Come cambiano le nostre vite: l’esplosione dello Smart-Working

Lo smart-Working, prestazione lavorativa in un orario di lavoro giornaliero definito, senza vincoli di tempo e di luogo, sta rivoluzionato il nostro vivere sociale. Nel mondo del lavoro, pur gradualmente in atto da tempo insieme al telelavoro, questo cambiamento si è improvvisamente accelerato a causa dell’emergenza Covid-19 che in questo trimestrecome uno tsunamiha stravolto la società ed ora sta ri-modulando il lavoro in tempi e forme diverse, aprendo nuove prospettive all’interno della Pubblica amministrazione come nel settore privato. La situazione emergenziale ha rapidamente esteso questa modalità di lavoro. Da un lato, la versatilità al cambiamento tipica delle nostre imprese, dall’altro l’emergenza che di fatto ha esautorato la fase di sperimentazione per accedere immediatamente a quella esecutiva. Una necessità da cui trarre virtù, sia per conciliare al meglio l’attività professionale con i vari aspetti della vita sociale, sia per affrontare i nuovi cambiamenti in atto in tutti i settori strategici, in particolare della sanità, della tutela ambientale, della mobilità urbana e dei trasporti pubblici. In questa fase, per fronteggiare l'emergenza Coronavirus, Regione Lombardia ha stanziato 4,5 milioni di euro per promuovere nelle imprese lombarde un modello organizzativo che “consente – si legge nell'avviso – una maggiore flessibilità per quanto riguarda il luogo e i tempi di lavoro”.

Nell’emergenza sanitaria legata alla diffusione del coronavirus, la pubblica amministrazione ha puntato sul lavoro agile e a distanza per garantire i servizi indispensabili ai cittadini e partecipare attivamente al contenimento dell’infezione, attraverso l’isolamento e il distanziamento sociali. Lo smart-working, infatti, è esplicitamente incentivato e semplificato da tutti i decreti adottati dal Governo e con la sua estensione a tutto il territorio nazionale, oltre alla pubblica amministrazione, sono state diverse le aziende che hanno optato per il lavoro agile dei propri dipendenti anche a scapito delle loro scarse entrate, non sufficienti a compensare le più consistenti perdite economiche in termini di fatturato. La P.A., socchiusa la prima fase dello smart working, apre a questa nuova modalità di lavoro anche in funzione dell’avviata Fase 2. Del resto, l’obiettivo che si poneva la legge Madia 124/2015, ribadito dalle linee guida con legge 8/2017 della Presidenza del Consiglio, era di far lavorare in smart-working il 10% per cento dei dipendenti pubblici entro il 2020.

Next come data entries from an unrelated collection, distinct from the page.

(** The cases of the [switch] statement, in its order; [None] when the code
    is not a case of the group. *)
Definition exec_ret (i : bpf_insn) (s : bpf_state) : option step_result :=
  if code i =? BPF_RET .| BPF_K then Some (Return (k i))
  else if code i =? BPF_RET .| BPF_A then Some (Return (sA s))
  else None.

Definition exec_ld_abs (i : bpf_insn) (s : bpf_state) : option step_result :=
  if code i =? BPF_LD .| BPF_W .| BPF_ABS then
    Some (finish_load (load_word (k i)) (fun v => setA s (u32 v)))
  else if code i =? BPF_LD .| BPF_H .| BPF_ABS then
    Some (finish_load (load_half (k i)) (setA s))
  else if code i =? BPF_LD .| BPF_B .| BPF_ABS then
    Some (finish_load (load_byte (k i)) (setA s))
  else if code i =? BPF_LD .| BPF_W .| BPF_LEN then Some (Next (setA s wirelen))
  else if code i =? BPF_LDX .| BPF_W .| BPF_LEN then Some (Next (setX s wirelen))
  else None.

Definition exec_ld_ind (i : bpf_insn) (s : bpf_state) : option step_result :=
  let kk := u32 (sX s + k i) in
  if code i =? BPF_LD .| BPF_W .| BPF_IND then
    Some (finish_load (load_word kk) (fun v => setA s (u32 v)))
  else if code i =? BPF_LD .| BPF_H .| BPF_IND then
    Some (finish_load (load_half kk) (setA s))
  else if code i =? BPF_LD .| BPF_B .| BPF_IND then
    Some (finish_load (load_byte kk) (setA s))
  else if code i =? BPF_LDX .| BPF_MSH .| BPF_B then
    Some (finish_load (load_byte (k i)) (fun b => setX s (Z.shiftl (b .& 0xf) 2)))
  else None.

(** [mem] holds [int32_t] cells. *)
Definition mem_read (s : bpf_state) (i : Z) (f : Z -> bpf_state) : step_result :=
  match byte_at (smem s) i with
  | Some v => Next (f (u32 v))
  | None => Fault F_mem
  end.

Definition mem_write (s : bpf_state) (i v : Z) : step_result :=
  if (0 <=? i) && (i <? Z.of_nat (length (smem s))) then
    Next (BpfState (sA s) (sX s) (<[Z.to_nat i := s32 v]> (smem s)) (spc s + 1))
  else Fault F_mem.

Definition exec_mem (i : bpf_insn) (s : bpf_state) : option step_result :=
  if code i =? BPF_LD .| BPF_IMM then Some (Next (setA s (k i)))
  else if code i =? BPF_LDX .| BPF_IMM then Some (Next (setX s (k i)))
  else if code i =? BPF_LD .| BPF_MEM then Some (mem_read s (k i) (setA s))
  else if code i =? BPF_LDX .| BPF_MEM then Some (mem_read s (k i) (setX s))
  else if code i =? BPF_ST then Some (mem_write s (k i) (sA s))
  else if code i =? BPF_STX then Some (mem_write s (k i) (sX s))
  else None.

Definition exec_jmp (i : bpf_insn) (s : bpf_state) : option step_result :=
  let br (c : bool) := Some (Next (jump s (if c then jt i else jf i))) in
  let A := sA s in let X := sX s in
  if code i =? BPF_JMP .| BPF_JA then Some (Next (jump s (k i)))
  else if code i =? BPF_JMP .| BPF_JGT .| BPF_K then br (k i <? A)
  else if code i =? BPF_JMP .| BPF_JGE .| BPF_K then br (k i <=? A)
  else if code i =? BPF_JMP .| BPF_JEQ .| BPF_K then br (A =? k i)
  else if code i =? BPF_JMP .| BPF_JSET .| BPF_K then br (has A (k i))
  else if code i =? BPF_JMP .| BPF_JGT .| BPF_X then br (X <? A)
  else if code i =? BPF_JMP .| BPF_JGE .| BPF_X then br (X <=? A)
  else if code i =? BPF_JMP .| BPF_JEQ .| BPF_X then br (A =? X)
  else if code i =? BPF_JMP .| BPF_JSET .| BPF_X then br (has A X)
  else None.

Definition shift_left (s : bpf_state) (n : Z) : step_result :=
  if n <? 32 then Next (setA s (u32 (Z.shiftl (sA s) n))) else Fault F_shift.
Definition shift_right (s : bpf_state) (n : Z) : step_result :=
  if n <? 32 then Next (setA s (Z.shiftr (sA s) n)) else Fault F_shift.
Definition divide (s : bpf_state) (n : Z) : step_result :=
  if n =? 0 then Fault F_div else Next (setA s (sA s / n)).

Definition exec_alu_x (i : bpf_insn) (s : bpf_state) : option step_result :=
  let A := sA s in let X := sX s in
  if code i =? BPF_ALU .| BPF_ADD .| BPF_X then Some (Next (setA s (u32 (A + X))))
  else if code i =? BPF_ALU .| BPF_SUB .| BPF_X then Some (Next (setA s (u32 (A - X))))
  else if code i =? BPF_ALU .| BPF_MUL .| BPF_X then Some (Next (setA s (u32 (A * X))))
  else if code i =? BPF_ALU .| BPF_DIV .| BPF_X then
    Some (if X =? 0 then Return 0 else divide s X)
  else if code i =? BPF_ALU .| BPF_AND .| BPF_X then Some (Next (setA s (A .& X)))
  else if code i =? BPF_ALU .| BPF_OR .| BPF_X then Some (Next (setA s (A .| X)))
  else if code i =? BPF_ALU .| BPF_LSH .| BPF_X then Some (shift_left s X)
  else if code i =? BPF_ALU .| BPF_RSH .| BPF_X then Some (shift_right s X)
  else None.

Definition exec_alu_k (i : bpf_insn) (s : bpf_state) : option step_result :=
  let A := sA s in let K := k i in
  if code i =? BPF_ALU .| BPF_ADD .| BPF_K then Some (Next (setA s (u32 (A + K))))
  else if code i =? BPF_ALU .| BPF_SUB .| BPF_K then Some (Next (setA s (u32 (A - K))))
  else if code i =? BPF_ALU .| BPF_MUL .| BPF_K then Some (Next (setA s (u32 (A * K))))
  else if code i =? BPF_ALU .| BPF_DIV .| BPF_K then Some (divide s K)
  else if code i =? BPF_ALU .| BPF_AND .| BPF_K then Some (Next (setA s (A .& K)))
  else if code i =? BPF_ALU .| BPF_OR .| BPF_K then Some (Next (setA s (A .| K)))
  else if code i =? BPF_ALU .| BPF_LSH .| BPF_K then Some (shift_left s K)
  else if code i =? BPF_ALU .| BPF_RSH .| BPF_K then Some (shift_right s K)
  else if code i =? BPF_ALU .| BPF_NEG then Some (Next (setA s (u32 (- A))))
  else None.

Definition exec_misc (i : bpf_insn) (s : bpf_state) : option step_result :=
  if code i =? BPF_MISC .| BPF_TAX then Some (Next (setX s (sA s)))
  else if code i =? BPF_MISC .| BPF_TXA then Some (Next (setA s (sX s)))
  else None.

(** First of two groups that has the code as a case. *)
Definition orelse (a b : option step_result) : option step_result :=
  match a with Some _ => a | None => b end.

(** The whole [switch (pc->code)], with its [default: return 0]. *)
Definition step (i : bpf_insn) (s : bpf_state) : step_result :=
  default (Return 0)
    (orelse (exec_ret i s) (orelse (exec_ld_abs i s) (orelse (exec_ld_ind i s)
      (orelse (exec_mem i s) (orelse (exec_jmp i s) (orelse (exec_alu_x i s)
        (orelse (exec_alu_k i s) (exec_misc i s)))))))).

Definition fetch (f : list bpf_insn) (pc : Z) : option bpf_insn :=
  if pc <? 0 then None else f !! Z.to_nat pc.

(** The [while (1)] loop; [None] when the fuel runs out. *)
Fixpoint run (fuel : nat) (f : list bpf_insn) (s : bpf_state) : option (Z + fault) :=
  match fuel with
  | O => None
  | S fuel =>
    match fetch f (spc s) with
    | None => Some (inr F_pc)
    | Some i =>
      match step i s with
      | Next s' => run fuel f s'
      | Return v => Some (inl v)
      | Fault e => Some (inr e)
      end
    end
  end.

Definition init_state : bpf_state :=
  BpfState 0 0 (replicate (Z.to_nat BPF_MEMWORDS) 0) 0.

(** [bpf_filter]: no program means accept all of the packet. *)
Definition bpf_filter (fuel : nat) (pc : option (list bpf_insn)) : option (Z + fault) :=
  match pc with
  | None => Some (inl (u32 (-1)))
  | Some f => run fuel f init_state
  end.

End Interp.

(** ** The validator *)

Section Validate.

(** The tunable [extern int bpf_maxbufsize]. *)
Variable bpf_maxbufsize : Z.

Definition is_one_of (x : Z) (l : list Z) : bool := existsb (Z.eqb x) l.

(** The body of the validation loop for instruction [i]. *)
Definition validate_insn (len i : Z) (p : bpf_insn) : bool :=
  let c := BPF_CLASS (code p) in
  if (c =? BPF_LD) || (c =? BPF_LDX) then
    let m := BPF_MODE (code p) in
    if m =? BPF_IMM then true
    else if is_one_of m [BPF_ABS; BPF_IND; BPF_MSH] then
      negb (u32 bpf_maxbufsize <=? k p)
    else if m =? BPF_MEM then negb (BPF_MEMWORDS <=? k p)
    else if m =? BPF_LEN then true
    else false
  else if (c =? BPF_ST) || (c =? BPF_STX) then negb (BPF_MEMWORDS <=? k p)
  else if c =? BPF_ALU then
    let o := BPF_OP (code p) in
    if is_one_of o [BPF_ADD; BPF_SUB; BPF_MUL; BPF_OR; BPF_AND; BPF_LSH; BPF_RSH; BPF_NEG]
    then true
    else if o =? BPF_DIV then negb ((BPF_SRC (code p) =? BPF_K) && (k p =? 0))
    else false
  else if c =? BPF_JMP then
    let from := i + 1 in
    let o := BPF_OP (code p) in
    if o =? BPF_JA then
      negb ((u32 (from + k p) <? from) || (len <=? u32 (from + k p)))
    else if is_one_of o [BPF_JEQ; BPF_JGT; BPF_JGE; BPF_JSET] then
      negb ((len <=? u32 (from + jt p)) || (len <=? u32 (from + jf p)))
    else false
  else if c =? BPF_RET then true
  else if c =? BPF_MISC then true
  else false.

(** [for (i = 0; i < len; ++i)] over the instructions from index [i] on. *)
Fixpoint validate_from (len i : Z) (f : list bpf_insn) : bool :=
  match f with
  | [] => true
  | p :: f => validate_insn len i p && validate_from len (i + 1) f
  end.

(** [bpf_validate f len] for an array [f] of [len] instructions. *)
Definition bpf_validate (f : list bpf_insn) : bool :=
  let len := Z.of_nat (length f) in
  if (len <? 1) || (BPF_MAXINSNS <? len) then false
  else if validate_from len 0 f then
    match last f with
    | Some p => BPF_CLASS (code p) =? BPF_RET
    | None => false
    end
  else false.

End Validate.

(** The call [bpf_filter(fcode, pkt, pktlen, 0)] of [bpf_tap], whose packet
    is a contiguous buffer. *)
Definition bpf_tap_filter (fuel : nat) (fcode : option (list bpf_insn))
    (pkt : list Z) : option (Z + fault) :=
  bpf_filter (Buf pkt) (Z.of_nat (length pkt)) 0 fuel fcode.

(** ** Safety of validated programs *)

Definition state_ok (s : bpf_state) : Prop :=
  inu 32 (sA s) /\ inu 32 (sX s) /\ Z.of_nat (length (smem s)) = BPF_MEMWORDS.

(** The packets the interpreter is given: a buffer with its length, or a
    chain of links that all hold data. *)
Definition packet_ok (p : packet) (buflen : Z) : Prop :=
  match p with
  | Buf b => buflen = Z.of_nat (length b) /\ 0 < buflen < 2 ^ 31 /\ Forall byte_ok b
  | Mbufs c => buflen = 0 /\ c <> [] /\ Forall (fun m => m <> []) c /\
               Z.of_nat (length (concat c)) < 2 ^ 31 /\ Forall (Forall byte_ok) c
  end.

(** Shift instructions whose amount is known to be below the width. *)
Definition shift_bounded (i : bpf_insn) : Prop :=
  code i <> BPF_ALU .| BPF_LSH .| BPF_X /\ code i <> BPF_ALU .| BPF_RSH .| BPF_X /\
  (code i = BPF_ALU .| BPF_LSH .| BPF_K \/ code i = BPF_ALU .| BPF_RSH .| BPF_K -> k i < 32).

(** What one turn of the loop guarantees at program counter [pc]. *)
Definition turn_ok (i : bpf_insn) (pc len : Z) (r : step_result) : Prop :=
  match r with
  | Next s' => state_ok s' /\ pc < spc s' /\ (spc s' = pc + 1 \/ spc s' < len)
  | Return v => inu 32 v
  | Fault e => e = F_shift /\ ~ shift_bounded i
  end.

Lemma byte_at_in l i : 0 <= i < Z.of_nat (length l) -> is_Some (byte_at l i).
Proof.
  intros Hi. unfold byte_at. case_if; [lia|].
  apply lookup_lt_is_Some. lia.
Qed.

Sulla scia della crescente attenzione per il lavoro “agile a distanza”, secondo i risultati dell’Osservatorio Smart Working del Politecnico di Milano, il 58% delle grandi imprese ha già introdotto iniziative concrete. Tra i risultati più interessanti dell’ultimo anno emerge l’aumento della diffusione dello smart working nelle PMI italiane: i progetti strutturati sono passati dall’8% al 12% attuale, quelli informali dal 16% al 18%. A fronte di ciò, tuttavia, la percentuale di imprese disinteressate al tema è cresciuta in modo preoccupante, passando dal 38% al 51%. Anche la PA nell’ultimo anno ha fatto passi in avanti verso un modello di lavoro “smart”: oggi il 16% delle pubbliche amministrazioni ha progetti strutturati di lavoro agile (nel 2018 era l’8% e nel 2017 il 5%), l’1% ha attivato iniziative informali e un altro 8% prevede progetti dal prossimo anno. Il 76% degli smart worker è soddisfatto del proprio lavoro, contro il 55% degli altri dipendenti. Uno su tre è pienamente coinvolto nella realtà in cui opera, rispetto al 21% di chi lavora in modalità tradizionale. Anche il 12mo rapporto “Il lavoro a Milano” realizzato da Assolombarda insieme a Cgil, Cisl e Uil nel 2017-18, aveva aperto ampi spazi su più fronti. A Milano, infatti, un’azienda su due già adottava lo smart working; 300mila (l’8% della popolazione occupata) erano i lavoratori coinvolti; il 43% delle aziende di medie-grandi dimensioni lo utilizzavano; circa il 21% lo utilizzava nelle piccole-medie imprese. Se Milano è un esempio in Italia, resta ancora indietro nel confronto con gli altri paesi europei, dove la media è del 18%: in Francia i lavoratori impiegati con smart wroking sono il 24%, in Germania il 13% mentre Spagna il 12%. Dati che aiutano a capire andamento e ricadute anche in relazione ai tassi di occupazione e disoccupazione che in Lombardia si andranno a “stimare” nel confronto tra pre e post epidemia.